REQUIRED ACTION: Write out exactly the lines of the entries below from the one holding "list_sum (increment h counts) = S" to the one holding "with (c + list_sum (increment", inclusive, and leave out all other lines.

Collected data entries:
== Segment start ==

(** X23: the record cap is checked after a page has been appended.  A
    successful result under a cap is what the loop had collected before
    its last request, fewer listens than the cap, followed by the page of
    that request; so it exceeds the cap by less than one page, and holds
    fewer than the cap plus 1000 listens when the server returns no more
    than the 1000 it is asked for. *)
Theorem record_cap_is_exceeded_by_one_page_at_most :
  forall (H : Host) (request : nat -> string -> outcome value)
         (aborted : nat -> bool) (username : string) (m fuel : nat) (r : response),
    (0 < m)%nat ->
    fetchAllUserListens request aborted username (Some m) fuel = Some (Ret r) ->
    success r = true ->
    exists last : state,
      In last (trace request aborted username (Some m) fuel initial)
      /\ (List.length (allListens last) < m)%nat
      /\ listens r
         = allListens last
           ++ listens (fetchUserListens request username
                         (batchCount last) batchSize (maxTs last))
      /\ ((List.length
             (listens (fetchUserListens request username
                         (batchCount last) batchSize (maxTs last)))
           <= batchSize)%nat ->
          (List.length (listens r) < m + batchSize)%nat).
Proof.
  intros H request aborted username m fuel r Hpos Hr Hs.
  destruct (run_cap request aborted username (Some m) m fuel initial r)
    as [last [Hin [Hlt Hl]]]; try assumption; [reflexivity|].
  exists last. split; [exact Hin|]. split; [exact Hlt|]. split; [exact Hl|].
  intros Hpage. rewrite Hl, length_app. lia.
Qed.

Lemma scrollback_returns_witness :
  exists out,
    forall extra,
      @fetchAllUserListens Sample.host Sample.server Sample.never_aborted "user" None
        (2 + extra)
      = Some out.
Proof.
  apply (scrollback_returns Sample.host Sample.server Sample.never_aborted "user" None 1).
  intros cursor r _. vm_compute. lia.
Defined.

Lemma scrollback_result_witness :
  (success Sample.full_history = true ->
   count Sample.full_history = Z.of_nat (List.length (listens Sample.full_history)))
  /\ (success Sample.full_history = false -> listens Sample.full_history = []).
Proof.
  apply (scrollback_result Sample.host Sample.server Sample.never_aborted "user" None 5).
  vm_compute. reflexivity.
Defined.

Lemma record_cap_witness :
  exists last : state,
    In last (@trace Sample.host Sample.server Sample.never_aborted "user" (Some 500%nat)
               5 initial)
    /\ (List.length (allListens last) < 500)%nat
    /\ listens Sample.capped_history
       = allListens last
         ++ listens (@fetchUserListens Sample.host Sample.server "user"
                       (batchCount last) batchSize (maxTs last))
    /\ ((List.length
           (listens (@fetchUserListens Sample.host Sample.server "user"
                       (batchCount last) batchSize (maxTs last)))
         <= batchSize)%nat ->
        (List.length (listens Sample.capped_history) < 500 + batchSize)%nat).
Proof.
  apply (record_cap_is_exceeded_by_one_page_at_most
           Sample.host Sample.server Sample.never_aborted "user" 500 5).
  - lia.
  - vm_compute. reflexivity.
  - reflexivity.
Defined.

End ScrollbackFacts.

(** ** The listening clock *)

Module ClockFacts.
Import ListeningStats ListeningClock.

Lemma increment_length (h : nat) (counts : list nat) :
  List.length (increment h counts) = List.length counts.
Proof.
  revert h. induction counts as [|c counts IH]; intros [|h]; cbn; auto.
Qed.

Lemma increment_sum (h : nat) (counts : list nat) :
  (h < List.length counts)%nat ->
  list_sum (increment h counts) = S (list_sum counts).
Proof.
  revert h. induction counts as [|c counts IH]; intros [|h] Hh;
    cbn [increment List.length] in *; try lia.
  - reflexivity.
  - change (list_sum (c :: increment h counts))
      with (c + list_sum (increment h counts))%nat.
    change (list_sum (c :: counts)) with (c + list_sum counts)%nat.
    rewrite IH by lia. lia.
Qed.

Section WithClock.
Variable getHours : Z -> option nat.
Hypothesis getHours_range : forall ms h, getHours ms = Some h -> (h < 24)%nat.
(** * Sia: EC keys, EC-Schnorr signatures and HostDB construction

    A shallow embedding of
      - crypto/eckey.go      (key encodings, point compression),
      - crypto/ecschnorr.go  (EC-Schnorr signing and verification),
      - modules/renter/hostdb/hostdb.go (HostDB construction),
      - modules/renter/renter.go and files.go (the renter's constructor, its
        files and their map),
    together with the properties the specification states about them, and
    further properties read off the code.

    Go values are modelled as follows: [*big.Int] is [Z], a byte is
    [Byte.byte], a byte slice is a [list byte] (a [slice] where being nil is
    observed), a run-time panic is [None], an [error] is an inductive type. *)

From Stdlib Require Import ZArith List Lia Bool Znumtheory.
From Stdlib Require Import Zmod.Zmod Zmod.Zstar.
From Stdlib Require Import Strings.Byte.
From Stdlib Require Strings.String.
Import ListNotations.

#[local] Open Scope Z_scope.

(** ** Modular exponentiation, as computed by [big.Int.Exp] *)

Fixpoint powmod_pos (x : Z) (e : positive) (m : Z) : Z :=
  match e with
  | xH => x mod m
  | xO e' => let t := powmod_pos x e' m in (t * t) mod m
  | xI e' => let t := powmod_pos x e' m in ((t * t) mod m * x) mod m
  end.

Definition powmod (x e m : Z) : Z :=
  match e with
  | Zpos p => powmod_pos x p m
  | _ => 1 mod m
  end.

(** ** Primality certificates: the checker *)

Module Cert.

(** A certificate for [n]: a base [a] and prime powers [q ^ e] whose
    product [F] divides [n - 1] and satisfies [n <= F * F]. *)
Definition cert : Type := Z * Z * list (Z * Z).

Definition cert_n (c : cert) : Z := fst (fst c).

Definition prod_pp (qs : list (Z * Z)) : Z :=
  fold_right (fun qe acc => fst qe ^ snd qe * acc) 1 qs.

Fixpoint pairwise_coprime (qs : list (Z * Z)) : bool :=
  match qs with
  | [] => true
  | qe :: r => (Z.gcd (fst qe ^ snd qe) (prod_pp r) =? 1) && pairwise_coprime r
  end.

Definition check_factor (known : list Z) (n a : Z) (qe : Z * Z) : bool :=
  existsb (Z.eqb (fst qe)) known && (0 <=? snd qe)
  && (Z.gcd (powmod a ((n - 1) / fst qe) n - 1) n =? 1).

Definition check_entry (known : list Z) (c : cert) : bool :=
  let '(n, a, qs) := c in
  let F := prod_pp qs in
  (1 <? n) && (0 <? F) && ((n - 1) mod F =? 0) && (n <=? F * F)
  && (powmod a (n - 1) n =? 1)
  && forallb (check_factor known n a) qs && pairwise_coprime qs.

Fixpoint check_chain (known : list Z) (cs : list cert) : bool :=
  match cs with
  | [] => true
  | c :: r => check_entry known c && check_chain (cert_n c :: known) r
  end.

== Segment end ==

ANSWER BOX:
  list_sum (increment h counts) = S (list_sum counts).
Proof.
  revert h. induction counts as [|c counts IH]; intros [|h] Hh;
    cbn [increment List.length] in *; try lia.
  - reflexivity.
  - change (list_sum (c :: increment h counts))
      with (c + list_sum (increment h counts))%nat.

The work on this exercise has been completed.